Task instructions
After finding the line with "if bool_decide (0 ≤ i < len vec) then vec" in the entries below, retype exactly each line from there through the line with "set vec j vi.", including that final line.
*** Block opens ***
(** * Verification of the sorting library [algorithms/algorithms.go]

    The Go functions are embedded as executable Rocq functions over
    lists.  A Go slice is the list of its elements and a function that
    mutates its slice argument returns the new contents.  Go's [int] is
    modelled by [Z]: a slice holds fewer than [2^62] elements, so the
    index arithmetic of the program never wraps.  Go's [uint] is a
    64-bit word, with the wrap-around of [+], [-] and [*] written out
    ([wrap64]); a [uint8] wraps at [2^8] ([wrap8]).  A run-time panic
    (index out of range, integer division by zero, [make] with a length
    out of range, [slices.Max] of an empty slice) is a value of the
    [result] type.  Loops are unfolded a number of times fixed by
    the loop bounds; where the number of iterations depends on the data
    the unfolding is bounded by a fuel, and [OutOfFuel] is the result
    when it does not suffice. *)

From Stdlib Require Import ZArith Lia.
From Stdlib Require Import Floats.SpecFloat.
From Stdlib Require Strings.Byte Strings.String.
From stdpp Require Import base numbers list sorting.

Local Open Scope Z_scope.

(** ** Results of a call: a value, or one of Go's run-time panics *)

Inductive panic : Type :=
  | IndexOutOfRange
  | DivideByZero
  | MakeLenOutOfRange
  | EmptyList.

Inductive result (A : Type) : Type :=
  | Ok (a : A)
  | Panic (p : panic)
  | OutOfFuel.

Arguments Ok {A} a.
Arguments Panic {A} p.
Arguments OutOfFuel {A}.

#[export] Instance result_bind : MBind result := λ A B k r,
  match r with
  | Ok a => k a
  | Panic p => Panic p
  | OutOfFuel => OutOfFuel
  end.

(** ** Machine integers *)

Definition wrap64 (z : Z) : Z := z mod 2 ^ 64.
Definition wrap8 (z : Z) : Z := z mod 2 ^ 8.
Definition maxInt : Z := 2 ^ 63 - 1.
Definition minInt : Z := - 2 ^ 63.

(** [int] arithmetic where the program can leave the range of [int] *)
Definition wrapInt (z : Z) : Z := (z + 2 ^ 63) mod 2 ^ 64 - 2 ^ 63.

(** [a / b] on [uint] *)
Definition udiv (a b : Z) : result Z :=
  if bool_decide (b = 0) then Panic DivideByZero else Ok (a / b).

Definition is_uint (z : Z) : Prop := 0 ≤ z < 2 ^ 64.

(** ** Slices *)

Definition len {A} (vec : list A) : Z := Z.of_nat (length vec).

(** [idx vec i] is the element that [vec[i]] reads, when [i] is in range. *)
Definition idx {A} (vec : list A) (i : Z) : option A :=
  if bool_decide (0 ≤ i < len vec) then vec !! Z.to_nat i else None.

(** [vec[i]] as an expression *)
Definition get {A} (vec : list A) (i : Z) : result A :=
  match idx vec i with
  | Some x => Ok x
  | None => Panic IndexOutOfRange
  end.

(** [vec[i] = x] *)
Definition set {A} (vec : list A) (i : Z) (x : A) : result (list A) :=
  if bool_decide (0 ≤ i < len vec) then Ok (<[Z.to_nat i := x]> vec)
  else Panic IndexOutOfRange.

(** [vec[i], vec[j] = vec[j], vec[i]]: the operands are read, then the
    two elements are written. *)
Definition swap {A} (vec : list A) (i j : Z) : result (list A) :=
  vj ← get vec j;
  vi ← get vec i;
  vec ← set vec i vj;
  set vec j vi.

(** The greatest size of an allocation, in bytes (linux/amd64), and
    the sizes of a [uint] and of a slice header *)
Definition maxAlloc : Z := 2 ^ 48.
Definition sizeof_uint : Z := 8.
Definition sizeof_slice : Z := 24.

(** [make([]A, n)] for a length [n] computed at run time and elements
    of [size] bytes: the run time panics when [n] is no valid [int] or
    the [n] elements take more than [maxAlloc] bytes.  A request within
    these bounds is taken to be served. *)
Definition make {A} (size : Z) (zero : A) (n : Z) : result (list A) :=
  if bool_decide (0 ≤ n ≤ maxInt ∧ n * size ≤ maxAlloc)
  then Ok (replicate (Z.to_nat n) zero)
  else Panic MakeLenOutOfRange.

(** [make([]A, len(vec))]: the length of a slice is a valid length. *)
Definition make_len {A B} (zero : A) (vec : list B) : list A :=
  replicate (length vec) zero.

(** [make([]A, n)] for a constant [n] *)
Definition make_const {A} (zero : A) (n : nat) : list A :=
  replicate n zero.

(** [copy(dst, src)] *)
Definition copy {A} (dst src : list A) : list A :=
  take (length dst) src ++ drop (length src) dst.

(** [slices.Max(vec)] on [uint]s *)
Definition slices_Max (vec : list Z) : result Z :=
  match vec with
  | [] => Panic EmptyList
  | x :: rest => Ok (foldl Z.max x rest)
  end.

(** [counts[i]++] and [counts[i]--] on a slice of [uint] *)
Definition incr (counts : list Z) (i : Z) : result (list Z) :=
  c ← get counts i; set counts i (wrap64 (c + 1)).

Definition decr (counts : list Z) (i : Z) : result (list Z) :=
  c ← get counts i; set counts i (wrap64 (c - 1)).

(** ** Loops *)

(** [for i := lo; i < hi; i++ { body }], where [hi] does not change
    during the loop. *)
Fixpoint for_up_from {S} (n : nat) (i : Z) (body : Z → S → result S) (s : S)
  : result S :=
  match n with
  | O => Ok s
  | Datatypes.S n' => s' ← body i s; for_up_from n' (i + 1) body s'
  end.

Definition for_up {S} (lo hi : Z) (body : Z → S → result S) (s : S) : result S :=
  for_up_from (Z.to_nat (hi - lo)) lo body s.

(** The same loop with a [break]: the body also says whether it broke
    out of the loop. *)
Fixpoint for_up_break_from {S} (n : nat) (i : Z)
  (body : Z → S → result (S * bool)) (s : S) : result S :=
  match n with
  | O => Ok s
  | Datatypes.S n' =>
      '(s', broke) ← body i s;
      if broke : bool then Ok s' else for_up_break_from n' (i + 1) body s'
  end.

Definition for_up_break {S} (lo hi : Z) (body : Z → S → result (S * bool))
  (s : S) : result S :=
  for_up_break_from (Z.to_nat (hi - lo)) lo body s.

(** [for i := hi; i >= lo; i-- { body }] *)
Fixpoint for_down_from {S} (n : nat) (i : Z) (body : Z → S → result S) (s : S)
  : result S :=
  match n with
  | O => Ok s
  | Datatypes.S n' => s' ← body i s; for_down_from n' (i - 1) body s'
  end.

Definition for_down {S} (hi lo : Z) (body : Z → S → result S) (s : S) : result S :=
  for_down_from (Z.to_nat (hi - lo + 1)) hi body s.

(** [for _, val := range vec { body }] *)
Fixpoint for_range {A S} (vec : list A) (body : A → S → result S) (s : S)
  : result S :=
  match vec with
  | [] => Ok s
  | val :: rest => s' ← body val s; for_range rest body s'
  end.

(** [for cond { body }]: at most [fuel] tests of the condition. *)
Fixpoint while {S} (fuel : nat) (cond : S → result bool) (body : S → result S)
  (s : S) : result S :=
  match fuel with
  | O => OutOfFuel
  | Datatypes.S fuel' =>
      b ← cond s;
      if b : bool then s' ← body s; while fuel' cond body s' else Ok s
  end.

(** ** The [Ordered] constraint *)

(** The operators [<], [<=] and [>] of an element type, and its zero
    value (what [make] fills a fresh slice with). *)
Class Ordered (T : Type) : Type := {
  ltb : T → T → bool;
  leb : T → T → bool;
  gtb : T → T → bool;
  zero : T;
}.

(** ** Comparison sorts *)

Section ComparisonSorts.
Context {T : Type} `{Ordered T}.

Definition SimpleSort (vec : list T) : result (list T) :=
for_up 0 (len vec - 1) (λ i vec,
for_up (i + 1) (len vec) (λ j vec,
  vj ← get vec j;
  vi ← get vec i;
  if ltb vj vi then swap vec i j else Ok vec) vec) vec.

Definition SelectionSort (vec : list T) : result (list T) :=
for_up 0 (len vec - 1) (λ i vec,
let minIndex := i in
minIndex ← for_up (i + 1) (len vec) (λ j minIndex,
  vj ← get vec j;
  vm ← get vec minIndex;
  Ok (if ltb vj vm then j else minIndex)) minIndex;
if bool_decide (minIndex ≠ i) then swap vec i minIndex else Ok vec) vec.

Definition BubbleSort (vec : list T) : result (list T) :=
for_up_break 0 (len vec - 1) (λ i vec,
let swapped := false in
'(vec, swapped) ← for_up 0 (len vec - 1 - i) (λ j '(vec, swapped),
  vj ← get vec j;
  vj1 ← get vec (j + 1);
  if gtb vj vj1 then
    vec ← swap vec j (j + 1);
    Ok (vec, true)
  else Ok (vec, swapped)) (vec, swapped);
Ok (vec, negb swapped)) vec.

(** The inner loop moves [j] down from [i], so [i + 1] tests of its
condition are enough. *)
Definition InsertionSort (vec : list T) : result (list T) :=
for_up 1 (len vec) (λ i vec,
'(vec, _) ← while (Datatypes.S (Z.to_nat i))
  (λ '(vec, j),
    if bool_decide (j > 0) then
      vj ← get vec j;
      vj1 ← get vec (j - 1);
      Ok (ltb vj vj1)
    else Ok false)
  (λ '(vec, j),
    vec ← swap vec j (j - 1);
    Ok (vec, j - 1)) (vec, i);
Ok vec) vec.

(** An iteration of the first loop of [merge] moves [i] towards [mid]
or [j] towards [end], one of the second moves [i] and one of the
third [j]: none of the loops makes more than
[(mid - start + 1) + (end - mid)] iterations. *)
Definition merge (vec tmp : list T) (start mid end_ : Z)
: result (list T * list T) :=
let fuel :=
Datatypes.S (Z.to_nat (mid - start + 1) + Z.to_nat (end_ - mid)) in
'(tmp, i, j, k) ← while fuel
(λ '(tmp, i, j, k), Ok (bool_decide (i ≤ mid) && bool_decide (j ≤ end_)))
(λ '(tmp, i, j, k),
  vi ← get vec i;
  vj ← get vec j;
  if leb vi vj then
    tmp ← set tmp k vi;
    Ok (tmp, i + 1, j, k + 1)
  else
    tmp ← set tmp k vj;
    Ok (tmp, i, j + 1, k + 1)) (tmp, start, mid + 1, start);
'(tmp, i, k) ← while fuel
(λ '(tmp, i, k), Ok (bool_decide (i ≤ mid)))
(λ '(tmp, i, k),
  vi ← get vec i;
  tmp ← set tmp k vi;
  Ok (tmp, i + 1, k + 1)) (tmp, i, k);
'(tmp, j, k) ← while fuel
(λ '(tmp, j, k), Ok (bool_decide (j ≤ end_)))
(λ '(tmp, j, k),
  vj ← get vec j;
  tmp ← set tmp k vj;
  Ok (tmp, j + 1, k + 1)) (tmp, j, k);
vec ← for_up start (end_ + 1) (λ i vec,
t ← get tmp i;
set vec i t) vec;
Ok (vec, tmp).

Fixpoint mergeSortHelper (fuel : nat) (vec tmp : list T) (start end_ : Z)
: result (list T * list T) :=
match fuel with
| O => OutOfFuel
| Datatypes.S fuel' =>
  if bool_decide (start >= end_) then Ok (vec, tmp)
  else
    let mid := start + (end_ - start) ÷ 2 in
    '(vec, tmp) ← mergeSortHelper fuel' vec tmp start mid;
    '(vec, tmp) ← mergeSortHelper fuel' vec tmp (mid + 1) end_;
    merge vec tmp start mid end_
end.

(** Each recursive call of [mergeSortHelper] is on a shorter range,
so [len(vec)] nested calls are enough. *)
Definition MergeSort (vec : list T) : result (list T) :=
if bool_decide (len vec ≤ 1) then Ok vec
else
let tmp := make_len zero vec in
'(vec, _) ← mergeSortHelper (length vec) vec tmp 0 (len vec - 1);
Ok vec.

Definition medianOfThree (vec : list T) (i j k : Z) : result Z :=
vi ← get vec i;
vj ← get vec j;
vk ← get vec k;
if negb (eqb (gtb vi vj) (gtb vi vk)) then Ok i
else if negb (eqb (gtb vj vi) (gtb vj vk)) then Ok j
else Ok k.

Definition partition (vec : list T) (start end_ : Z) : result (list T * Z) :=
let mid := start + (end_ - start) ÷ 2 in
pivotIndex ← medianOfThree vec start mid end_;
vec ← swap vec pivotIndex end_;
pivot ← get vec end_;
let i := start - 1 in
'(vec, i) ← for_up start end_ (λ j '(vec, i),
vj ← get vec j;
if leb vj pivot then
  let i := i + 1 in
  vec ← swap vec i j;
  Ok (vec, i)
else Ok (vec, i)) (vec, i);
vec ← swap vec (i + 1) end_;
Ok (vec, i + 1).

Fixpoint quickSortHelper (fuel : nat) (vec : list T) (start end_ : Z)
: result (list T) :=
match fuel with
| O => OutOfFuel
| Datatypes.S fuel' =>
  if bool_decide (start >= end_) then Ok vec
  else
    '(vec, pivot) ← partition vec start end_;
    vec ← quickSortHelper fuel' vec start (pivot - 1);
    quickSortHelper fuel' vec (pivot + 1) end_
end.

(** Each recursive call of [quickSortHelper] is on a shorter range. *)
Definition QuickSort (vec : list T) : result (list T) :=
if bool_decide (len vec ≤ 1) then Ok vec
else quickSortHelper (length vec) vec 0 (len vec - 1).

Fixpoint heapify (fuel : nat) (vec : list T) (i n : Z) : result (list T) :=
match fuel with
| O => OutOfFuel
| Datatypes.S fuel' =>
  let largest := i in
  let left := 2 * i + 1 in
  let right := 2 * i + 2 in
  largest ←
    (if bool_decide (left < n) then
       vl ← get vec left;
       vm ← get vec largest;
       Ok (if gtb vl vm then left else largest)
     else Ok largest);
  largest ←
    (if bool_decide (right < n) then
       vr ← get vec right;
       vm ← get vec largest;
       Ok (if gtb vr vm then right else largest)
     else Ok largest);
  if bool_decide (largest ≠ i) then
    vec ← swap vec i largest;
    heapify fuel' vec largest n
  else Ok vec
end.

(** A recursive call of [heapify] is on a larger index below [n], so
[len(vec) + 1] nested calls are enough. *)
Definition buildHeap (vec : list T) : result (list T) :=
let n := len vec in
for_down (n ÷ 2 - 1) 0 (λ i vec,
heapify (Datatypes.S (length vec)) vec i n) vec.

Definition HeapSort (vec : list T) : result (list T) :=
let n := len vec in
vec ← buildHeap vec;
for_down (n - 1) 0 (λ i vec,
vec ← swap vec 0 i;
heapify (Datatypes.S (length vec)) vec 0 i) vec.

End ComparisonSorts.

(** ** Linear-time integer sorts *)

Definition NumDigits : Z := 10.

(** The source sorts slices of [uint].  The elements here are of a type
    [A] from which [key] reads the [uint] that the source compares and
    indexes with; the source functions are the instances at [A := Z]
    and [key] the identity.  An element may so carry a tag next to its
    key, which is what stability is about. *)
Section IntegerSorts.
Context {A : Type} (key : A → Z) (zeroA : A).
*** Block closes ***
Response area
  if bool_decide (0 ≤ i < len vec) then vec !! Z.to_nat i else None.

(** [vec[i]] as an expression *)
Definition get {A} (vec : list A) (i : Z) : result A :=
  match idx vec i with
  | Some x => Ok x
  | None => Panic IndexOutOfRange
  end.

(** [vec[i] = x] *)
Definition set {A} (vec : list A) (i : Z) (x : A) : result (list A) :=
  if bool_decide (0 ≤ i < len vec) then Ok (<[Z.to_nat i := x]> vec)
  else Panic IndexOutOfRange.

(** [vec[i], vec[j] = vec[j], vec[i]]: the operands are read, then the
    two elements are written. *)
Definition swap {A} (vec : list A) (i j : Z) : result (list A) :=
  vj ← get vec j;
  vi ← get vec i;
  vec ← set vec i vj;
  set vec j vi.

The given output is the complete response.